=== What you need to do ===
Some of the lines below need repeating. Reproduce exactly those between the lines holding "#[local] Open Scope list_scope." and "(** A map of", inclusive.

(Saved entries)

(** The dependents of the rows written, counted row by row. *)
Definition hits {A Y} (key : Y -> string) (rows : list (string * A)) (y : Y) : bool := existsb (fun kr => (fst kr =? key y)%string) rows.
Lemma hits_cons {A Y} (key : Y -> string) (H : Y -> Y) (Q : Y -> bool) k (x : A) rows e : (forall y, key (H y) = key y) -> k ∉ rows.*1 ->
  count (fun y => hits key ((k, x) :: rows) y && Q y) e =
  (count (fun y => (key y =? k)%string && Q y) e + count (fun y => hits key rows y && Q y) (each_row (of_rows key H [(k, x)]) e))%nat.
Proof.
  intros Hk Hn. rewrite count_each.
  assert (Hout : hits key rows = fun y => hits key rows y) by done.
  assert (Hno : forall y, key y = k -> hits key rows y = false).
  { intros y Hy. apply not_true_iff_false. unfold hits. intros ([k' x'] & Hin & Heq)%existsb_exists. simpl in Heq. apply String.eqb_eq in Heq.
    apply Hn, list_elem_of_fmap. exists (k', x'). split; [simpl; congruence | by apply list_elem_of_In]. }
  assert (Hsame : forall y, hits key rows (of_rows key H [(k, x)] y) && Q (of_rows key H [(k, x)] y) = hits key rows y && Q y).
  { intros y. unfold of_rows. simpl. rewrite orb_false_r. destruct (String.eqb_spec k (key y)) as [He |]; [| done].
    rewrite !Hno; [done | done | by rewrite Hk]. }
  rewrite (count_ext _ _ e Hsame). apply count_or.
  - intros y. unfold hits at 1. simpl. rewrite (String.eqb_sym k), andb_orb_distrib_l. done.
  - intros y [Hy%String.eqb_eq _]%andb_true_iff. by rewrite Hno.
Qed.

==

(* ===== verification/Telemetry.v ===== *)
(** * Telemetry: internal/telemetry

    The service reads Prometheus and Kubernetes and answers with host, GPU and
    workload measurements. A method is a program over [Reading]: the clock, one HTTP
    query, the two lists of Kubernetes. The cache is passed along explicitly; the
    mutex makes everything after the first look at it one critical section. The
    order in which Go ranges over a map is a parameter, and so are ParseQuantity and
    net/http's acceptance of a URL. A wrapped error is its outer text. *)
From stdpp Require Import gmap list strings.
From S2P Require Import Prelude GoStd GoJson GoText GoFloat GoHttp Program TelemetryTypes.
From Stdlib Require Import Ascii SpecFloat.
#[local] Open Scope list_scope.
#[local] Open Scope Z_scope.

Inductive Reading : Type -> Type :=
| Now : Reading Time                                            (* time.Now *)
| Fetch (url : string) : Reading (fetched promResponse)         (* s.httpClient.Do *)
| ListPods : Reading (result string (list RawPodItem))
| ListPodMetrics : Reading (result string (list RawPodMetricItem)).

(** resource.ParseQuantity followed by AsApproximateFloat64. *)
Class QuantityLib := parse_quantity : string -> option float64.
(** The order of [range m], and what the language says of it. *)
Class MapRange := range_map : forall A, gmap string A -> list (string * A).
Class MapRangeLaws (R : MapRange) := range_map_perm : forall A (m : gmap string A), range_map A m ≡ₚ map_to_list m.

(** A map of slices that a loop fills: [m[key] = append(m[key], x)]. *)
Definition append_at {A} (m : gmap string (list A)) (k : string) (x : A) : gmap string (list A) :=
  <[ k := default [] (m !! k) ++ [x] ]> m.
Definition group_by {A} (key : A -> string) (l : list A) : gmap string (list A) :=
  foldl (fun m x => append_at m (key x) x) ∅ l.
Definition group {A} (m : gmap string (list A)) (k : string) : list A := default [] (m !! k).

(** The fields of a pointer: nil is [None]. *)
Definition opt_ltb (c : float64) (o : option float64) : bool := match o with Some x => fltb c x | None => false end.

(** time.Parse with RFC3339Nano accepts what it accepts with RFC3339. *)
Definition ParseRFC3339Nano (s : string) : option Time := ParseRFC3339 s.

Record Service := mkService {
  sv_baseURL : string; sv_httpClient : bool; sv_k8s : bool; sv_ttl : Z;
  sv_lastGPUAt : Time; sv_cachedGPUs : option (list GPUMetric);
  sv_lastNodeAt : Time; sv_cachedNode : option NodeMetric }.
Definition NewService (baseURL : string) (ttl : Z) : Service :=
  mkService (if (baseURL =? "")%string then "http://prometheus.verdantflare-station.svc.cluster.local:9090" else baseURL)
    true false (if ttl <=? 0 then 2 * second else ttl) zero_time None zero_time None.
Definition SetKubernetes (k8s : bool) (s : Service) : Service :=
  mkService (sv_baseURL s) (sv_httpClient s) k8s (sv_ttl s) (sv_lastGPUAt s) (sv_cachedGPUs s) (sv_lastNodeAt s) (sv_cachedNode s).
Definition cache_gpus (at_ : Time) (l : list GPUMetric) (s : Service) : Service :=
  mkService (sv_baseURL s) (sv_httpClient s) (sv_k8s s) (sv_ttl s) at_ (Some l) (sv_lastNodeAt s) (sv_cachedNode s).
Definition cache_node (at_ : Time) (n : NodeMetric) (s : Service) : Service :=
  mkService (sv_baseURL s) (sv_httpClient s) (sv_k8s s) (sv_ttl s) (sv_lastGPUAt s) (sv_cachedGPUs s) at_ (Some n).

...

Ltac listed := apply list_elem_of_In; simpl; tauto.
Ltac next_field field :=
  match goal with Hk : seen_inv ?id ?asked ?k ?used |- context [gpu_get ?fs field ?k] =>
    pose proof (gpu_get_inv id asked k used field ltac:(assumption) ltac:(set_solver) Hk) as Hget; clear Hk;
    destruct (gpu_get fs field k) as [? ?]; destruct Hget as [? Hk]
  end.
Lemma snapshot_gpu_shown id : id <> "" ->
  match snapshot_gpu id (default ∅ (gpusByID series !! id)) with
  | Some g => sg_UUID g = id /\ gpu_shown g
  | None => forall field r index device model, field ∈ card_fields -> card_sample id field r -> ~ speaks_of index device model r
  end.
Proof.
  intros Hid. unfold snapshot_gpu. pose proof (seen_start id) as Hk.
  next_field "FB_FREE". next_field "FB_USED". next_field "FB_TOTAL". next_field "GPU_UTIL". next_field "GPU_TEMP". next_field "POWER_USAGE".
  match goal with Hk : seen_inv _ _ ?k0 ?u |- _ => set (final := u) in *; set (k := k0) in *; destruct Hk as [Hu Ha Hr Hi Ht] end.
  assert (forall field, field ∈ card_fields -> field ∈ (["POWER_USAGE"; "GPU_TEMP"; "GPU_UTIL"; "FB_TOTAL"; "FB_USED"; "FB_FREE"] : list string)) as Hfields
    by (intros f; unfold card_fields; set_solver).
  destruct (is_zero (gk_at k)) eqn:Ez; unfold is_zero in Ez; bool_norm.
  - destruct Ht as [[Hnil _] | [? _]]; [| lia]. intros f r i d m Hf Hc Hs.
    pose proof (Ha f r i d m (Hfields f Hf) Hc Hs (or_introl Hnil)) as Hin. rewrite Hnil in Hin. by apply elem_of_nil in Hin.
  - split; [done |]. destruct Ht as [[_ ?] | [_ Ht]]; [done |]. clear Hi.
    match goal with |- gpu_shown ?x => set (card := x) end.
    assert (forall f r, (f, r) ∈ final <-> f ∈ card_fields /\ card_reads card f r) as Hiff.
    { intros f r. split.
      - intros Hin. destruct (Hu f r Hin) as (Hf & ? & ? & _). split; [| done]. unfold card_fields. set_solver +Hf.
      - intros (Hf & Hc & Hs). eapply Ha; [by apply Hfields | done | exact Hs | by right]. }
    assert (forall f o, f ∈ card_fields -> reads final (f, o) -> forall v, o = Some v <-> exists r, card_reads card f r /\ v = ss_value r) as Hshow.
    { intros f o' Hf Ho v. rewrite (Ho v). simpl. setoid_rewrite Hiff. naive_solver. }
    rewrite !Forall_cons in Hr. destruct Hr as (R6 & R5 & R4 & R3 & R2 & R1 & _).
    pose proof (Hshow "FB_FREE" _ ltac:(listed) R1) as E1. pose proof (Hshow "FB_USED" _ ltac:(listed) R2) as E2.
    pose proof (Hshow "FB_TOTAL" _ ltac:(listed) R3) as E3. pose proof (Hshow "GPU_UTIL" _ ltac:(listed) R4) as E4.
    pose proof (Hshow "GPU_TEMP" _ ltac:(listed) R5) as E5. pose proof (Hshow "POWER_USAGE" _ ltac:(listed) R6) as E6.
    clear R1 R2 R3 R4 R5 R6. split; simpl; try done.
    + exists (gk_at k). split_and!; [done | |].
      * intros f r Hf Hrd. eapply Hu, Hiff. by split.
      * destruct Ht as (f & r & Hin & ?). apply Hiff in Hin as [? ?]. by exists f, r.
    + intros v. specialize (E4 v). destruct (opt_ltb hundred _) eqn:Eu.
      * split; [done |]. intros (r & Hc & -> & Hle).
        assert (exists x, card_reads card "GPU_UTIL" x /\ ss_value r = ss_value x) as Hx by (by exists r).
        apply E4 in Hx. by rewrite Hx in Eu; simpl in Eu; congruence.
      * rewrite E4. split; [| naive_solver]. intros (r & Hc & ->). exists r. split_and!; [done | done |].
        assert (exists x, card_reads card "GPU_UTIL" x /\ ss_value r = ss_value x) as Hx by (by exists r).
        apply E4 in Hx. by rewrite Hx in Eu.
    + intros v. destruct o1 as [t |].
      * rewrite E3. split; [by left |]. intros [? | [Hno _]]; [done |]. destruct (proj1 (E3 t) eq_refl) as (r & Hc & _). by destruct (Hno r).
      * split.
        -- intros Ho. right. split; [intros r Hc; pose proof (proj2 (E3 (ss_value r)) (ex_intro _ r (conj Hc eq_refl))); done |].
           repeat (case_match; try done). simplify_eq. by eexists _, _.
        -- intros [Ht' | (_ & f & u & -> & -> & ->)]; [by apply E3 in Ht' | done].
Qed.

=== Solution to this problem ===
#[local] Open Scope list_scope.
#[local] Open Scope Z_scope.

Inductive Reading : Type -> Type :=
| Now : Reading Time                                            (* time.Now *)
| Fetch (url : string) : Reading (fetched promResponse)         (* s.httpClient.Do *)
| ListPods : Reading (result string (list RawPodItem))
| ListPodMetrics : Reading (result string (list RawPodMetricItem)).

(** resource.ParseQuantity followed by AsApproximateFloat64. *)
Class QuantityLib := parse_quantity : string -> option float64.
(** The order of [range m], and what the language says of it. *)
Class MapRange := range_map : forall A, gmap string A -> list (string * A).
Class MapRangeLaws (R : MapRange) := range_map_perm : forall A (m : gmap string A), range_map A m ≡ₚ map_to_list m.

(** A map of slices that a loop fills: [m[key] = append(m[key], x)]. *)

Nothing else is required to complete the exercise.